**Stored items**
···

Definition defaultMaxReplayTransactions : Z := 10000.
Definition defaultWatcherQueue : Z := 1024.

Definition projection_of (spec : ProjectionSpec) : projection :=
  mkProjection spec (sp_schema spec +:+ "." +:+ sp_table spec).

(** [New]. [snapshotter] says whether one was given; creating the metrics
    instruments, which may fail, is left out. *)
Definition New (cfg : Config) (snapshotter : bool) : result hubError Hub :=
  if decide (cfg_sourceID cfg = "" ∨ size (cfg_projections cfg) = 0%nat ∨ snapshotter = false)
  then Err ErrInvalidConfig
  else
    let maxReplay := if decide (cfg_maxReplayTransactions cfg = 0)
                     then defaultMaxReplayTransactions else cfg_maxReplayTransactions cfg in
    let watcherQueue := if decide (cfg_watcherQueue cfg = 0)
                        then defaultWatcherQueue else cfg_watcherQueue cfg in
    if decide (maxReplay < 0 ∨ watcherQueue < 0) then Err ErrInvalidConfig
    else if decide (map_Forall (λ name spec, name ≠ "" ∧ sp_sourceID spec = cfg_sourceID cfg)
                               (cfg_projections cfg))
    then Ok (mkHub (cfg_sourceID cfg) (projection_of <$> cfg_projections cfg)
               maxReplay watcherQueue [] zero_Cursor false zero_Cursor false zero_Cursor false
               ∅ ∅ ∅ 0 false empty_scratch false ∅ 0)
    else Err ErrInvalidConfig.

(** ** Cursors and the replay window *)

(** [later]: whether [a] is after [b]. *)
Definition later (a b : Cursor) : bool :=
  match Compare a b with
  | Ok order => bool_decide (order > 0)
  | Err _ => false
  end.

Definition replayableLocked (h : Hub) (cursor : Cursor) : bool :=
  if h_hasFloor h then
    match Compare cursor (h_floor h) with
    | Ok order => bool_decide (0 ≤ order)
    | Err _ => false
    end
  else false.

Definition recordSnapshotLocked (h : Hub) (cursor : Cursor) : Hub :=
  if h_hasFloor h then h
  else
    let floor := if h_hasEvicted h && later (h_lastEvicted h) cursor
                 then h_lastEvicted h else cursor in
    set_floor h floor true.

(** [evictLocked]. It is only called on a non-empty ring. *)
Definition evictLocked (h : Hub) : Hub :=
  match h_ring h with
  | [] => h
  | oldest :: ring =>
      let evicted := tx_cursor oldest in
      let h := set_lastEvicted (set_ring h ring) evicted in
      if h_hasFloor h && later evicted (h_floor h) then set_floor h evicted true else h
  end.

(** [for len(h.ring) > h.maxReplay { h.evictLocked() }]; the ring's length is
    enough fuel, since every turn shortens it. *)
Fixpoint evict_loop (fuel : nat) (h : Hub) : Hub :=
  match fuel with
  | O => h
  | S fuel' =>
      if decide (zlen (h_ring h) > h_maxReplay h) then evict_loop fuel' (evictLocked h) else h
  end.

(** ** Registration *)

(** The scan of [h.routes[p.table]] for the route of a scope column. *)
Fixpoint find_route (column : string) (routes : list route) : option nat :=
  match routes with
  | [] => None
  | r :: rest =>
      if decide (r_scopeColumn r = column) then Some 0%nat else S <$> find_route column rest
  end.

(** [routeLocked]: the index of the route in its table's slice, appending an
    empty route when there is none. *)
Definition routeLocked (h : Hub) (p : projection) : Hub * nat :=
  let routes := default [] (h_routes h !! p_table p) in
  match find_route (sp_scopeColumn (p_spec p)) routes with
  | Some i => (h, i)
  | None =>
      (set_registry h (h_watchers h)
         (<[p_table p := routes ++ [mkRoute (sp_scopeColumn (p_spec p)) ∅]]> (h_routes h)),
       length routes)
  end.

(** The assignment [r.scopes[scope] = ws], or [delete(r.scopes, scope)] for
    [None], through the route pointer [(table, i)]. *)
Definition assign_scope (h : Hub) (table : string) (i : nat) (scope : string)
    (ws : option (list wid)) : Hub :=
  set_registry h (h_watchers h)
    (alter (λ routes, alter (λ r, mkRoute (r_scopeColumn r)
       (match ws with Some l => <[scope := l]> (r_scopes r) | None => delete scope (r_scopes r) end))
       i routes) table (h_routes h)).

(** [r.scopes[scope]] through the route pointer. *)
Definition scope_watchers (h : Hub) (table : string) (i : nat) (scope : string) : list wid :=
  match default [] (h_routes h !! table) !! i with
  | Some r => default [] (r_scopes r !! scope)
  | None => []
  end.

Definition registerLocked (h : Hub) (w : wid) : Hub :=
  match h_heap h !! w with
  | None => h
  | Some obj =>
      let h := set_registry h ({[w]} ∪ h_watchers h) (h_routes h) in
      let '(h, i) := routeLocked h (w_projection obj) in
      let table := p_table (w_projection obj) in
      assign_scope h table i (w_scope obj)
        (Some (scope_watchers h table i (w_scope obj) ++ [w]))
  end.

Definition removeLocked (h : Hub) (w : wid) : Hub * bool :=
  if decide (w ∈ h_watchers h) then
    match h_heap h !! w with
    | None => (h, false)
    | Some obj =>
        let h := set_registry h (h_watchers h ∖ {[w]}) (h_routes h) in
        let '(h, i) := routeLocked h (w_projection obj) in
        let table := p_table (w_projection obj) in
        let remaining := base.filter (λ other, other ≠ w) (scope_watchers h table i (w_scope obj)) in
        (assign_scope h table i (w_scope obj)
           (if decide (length remaining = 0%nat) then None else Some remaining), true)
    end
  else (h, false).

(** [endLocked]: [w.reason = reason; close(w.overflow)]. *)
Definition endLocked (h : Hub) (w : wid) (reason : ResyncReason) : Hub :=
  let '(h', removed) := removeLocked h w in
  if removed then set_heap h' (alter (λ obj, close_overflow obj reason) w (h_heap h')) else h'.

Definition dropLocked (h : Hub) (w : wid) : Hub := endLocked h w ResyncSlowWatcher.

Definition unregister (h : Hub) (w : wid) : Hub := fst (removeLocked h w).

(** ** Schema changes *)

(** The body of [invalidateLocked]'s range over the watchers. *)
Definition invalidate_one (table : string) (h : Hub) (w : wid) : Hub :=
  match h_heap h !! w with
  | Some obj => if decide (p_table (w_projection obj) = table)
                then endLocked h w ResyncSchemaChanged else h
  | None => h
  end.

(** [invalidateLocked]. The order the watcher map is ranged over in does not
    matter: each watcher of the table is ended once. *)
Definition invalidateLocked (h : Hub) (table : string) (cursor : Cursor) : Hub :=
  let h := set_stale h ({[table]} ∪ h_stale h) in
  let h := foldl (invalidate_one table) h (elements (h_watchers h)) in
  let h := if h_hasFloor h && later cursor (h_floor h) then set_floor h cursor true else h in
  if negb (h_hasEvicted h) || later cursor (h_lastEvicted h) then set_lastEvicted h cursor else h.

(** ** Deliveries *)

Definition indexedDeliveries : nat := 8.

(** [for i := len(keys) - 1; i >= 0; i--]. *)
Fixpoint scan_newest (keys : list deliveryKey) (key : deliveryKey) (i : nat) : option nat :=
  match i with
  | O => None
  | S i' => if decide (keys !! i' = Some key) then Some i' else scan_newest keys key i'
  end.

(** [for i, key := range h.deliveryKeys { h.deliveryIndex[key] = i }]. *)
Fixpoint index_keys (keys : list deliveryKey) (i : nat) (index : gmap deliveryKey nat)
    : gmap deliveryKey nat :=
  match keys with
  | [] => index
  | key :: rest => index_keys rest (S i) (<[key := i]> index)
  end.

(** [deliveryLocked]: the position of the key's delivery. *)
Definition deliveryLocked (s : scratch) (key : deliveryKey) (watchers : list wid)
    : scratch * nat :=
  let found :=
    if decide (length (s_deliveryKeys s) ≤ indexedDeliveries)%nat
    then scan_newest (s_deliveryKeys s) key (length (s_deliveryKeys s))
    else s_deliveryIndex s !! key in
  match found with
  | Some i => (s, i)
  | None =>
      let deliveries := s_deliveries s ++ [mkDelivery watchers []] in
      let keys := s_deliveryKeys s ++ [key] in
      let n := length keys in
      let index :=
        if decide (n = indexedDeliveries + 1)%nat then index_keys keys 0 (s_deliveryIndex s)
        else if decide (indexedDeliveries + 1 < n)%nat
        then <[key := (n - 1)%nat]> (s_deliveryIndex s)
        else s_deliveryIndex s in
      (mkScratch deliveries keys index, (length deliveries - 1)%nat)
  end.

···

**WHAT YOU NEED TO DO**
Where a line in the records above contains the word "ErrInvalidConfig", copy that line.

**RESULT OF THE EXERCISE**
  then Err ErrInvalidConfig
    if decide (maxReplay < 0 ∨ watcherQueue < 0) then Err ErrInvalidConfig
    else Err ErrInvalidConfig.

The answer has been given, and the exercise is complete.